> [Exercise description] Every line in the records below between the one holding "Definition buffer_heap : Heap" and the one holding "destruct (decide _), (Z.leb_spec", inclusive, is to be set down exactly; all other lines are to be left out.

> [Study material]
(** C16: Whatever a client does with one of the three allocators (ask for
    segments, write to those it has, give them back, in any order), its
    segments are apart and accessible, a new segment is aligned, large enough,
    zeroed (a reused buffer too) and apart from the others, and giving one back
    as the documentation asks is safe and touches no other. *)
Theorem allocators_well_behaved (h : Heap) (ptr len : Z) :
  heap_ok h -> buffer_ok ptr len (hmem h) -> valid (hmem h) ptr len ->
  well_behaved HeapAllocator_new h /\
  (exists a h', ScratchSpaceHeapAllocator_new ptr len h = (Ok a, h') /\ well_behaved a h') /\
  (exists a h', SingleSegmentAllocator_new ptr len h = (Ok a, h') /\ well_behaved a h').
Proof.
  intros Hh Hb Hv. split; [|split].
  - by apply held_well_behaved, HeapAllocator_new_held.
  - destruct (ScratchSpaceHeapAllocator_new_held ptr len h Hh Hb Hv) as (a & h' & E & Hheld).
    exists a, h'. split; [done|]. by apply held_well_behaved.
  - destruct (SingleSegmentAllocator_new_held ptr len h Hb Hv) as (a & h' & E & Hheld).
    exists a, h'. split; [done|]. by apply held_well_behaved.
Qed.

Definition buffer_heap : Heap := {| hmem := write_bytes ∅ 4096 (repeat Byte.x00 16); brk := 8192 |}.

Lemma buffer_heap_lookup i : hmem buffer_heap !! i = if decide (4096 <= i < 4112) then Some Byte.x00 else None.
Proof.
  unfold buffer_heap. cbn [hmem]. rewrite write_bytes_lookup. cbn [length repeat].
  destruct (decide _), (Z.leb_spec 4096 i), (Z.ltb_spec i (4096 + Z.of_nat 16)); try lia; simpl; try apply lookup_empty.
  apply (lookup_replicate_2 16). lia.
Qed.

Lemma allocators_well_behaved_witness :
  heap_ok buffer_heap /\ buffer_ok 4096 16 (hmem buffer_heap) /\
  well_behaved HeapAllocator_new buffer_heap /\
  (exists a h', ScratchSpaceHeapAllocator_new 4096 16 buffer_heap = (Ok a, h') /\ well_behaved a h') /\
  (exists a h', SingleSegmentAllocator_new 4096 16 buffer_heap = (Ok a, h') /\ well_behaved a h').
Proof.
  assert (Hh : heap_ok buffer_heap).
  { split; [cbn; lia|]. split; [done|]. intros i Hi. rewrite buffer_heap_lookup. cbn in Hi. destruct (decide _); [lia|done]. }
  assert (Hv : valid (hmem buffer_heap) 4096 16).
  { intros i Hi. rewrite buffer_heap_lookup. destruct (decide _); [by eexists|lia]. }
  assert (Hb : buffer_ok 4096 16 (hmem buffer_heap)) by (split; [done|lia|by split|exact Hv]).
  split; [exact Hh|]. split; [exact Hb|]. exact (allocators_well_behaved buffer_heap 4096 16 Hh Hb Hv).
Defined.

(** Taking the allocator out of an arena gives every segment back exactly
    once: the allocator can be used again as a new one, and the drop of the
    arena that follows does nothing. *)
Lemma into_allocator_returns {A} `{AllocatorOk A} (w : World A) : world_ok w ->
  exists a w', into_allocator w = (Ok a, w') /\ well_behaved a (heap w') /\ arena_drop w' = (Ok tt, w').
Proof.
  intros Hw. destruct (into_allocator_ok w Hw) as (a & w' & E & Hh & Hd). exists a, w'. split; [done|].
  split; [by apply held_well_behaved|done].
Qed.

Lemma into_allocator_returns_witness : world_ok list_world /\
  exists a w', into_allocator list_world = (Ok a, w') /\ well_behaved a (heap w') /\ arena_drop w' = (Ok tt, w').
Proof. split; [apply built_list_ok|]. apply (into_allocator_returns list_world), built_list_ok. Defined.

> [Answer to this task]
Definition buffer_heap : Heap := {| hmem := write_bytes ∅ 4096 (repeat Byte.x00 16); brk := 8192 |}.

Lemma buffer_heap_lookup i : hmem buffer_heap !! i = if decide (4096 <= i < 4112) then Some Byte.x00 else None.
Proof.
  unfold buffer_heap. cbn [hmem]. rewrite write_bytes_lookup. cbn [length repeat].
  destruct (decide _), (Z.leb_spec 4096 i), (Z.ltb_spec i (4096 + Z.of_nat 16)); try lia; simpl; try apply lookup_empty.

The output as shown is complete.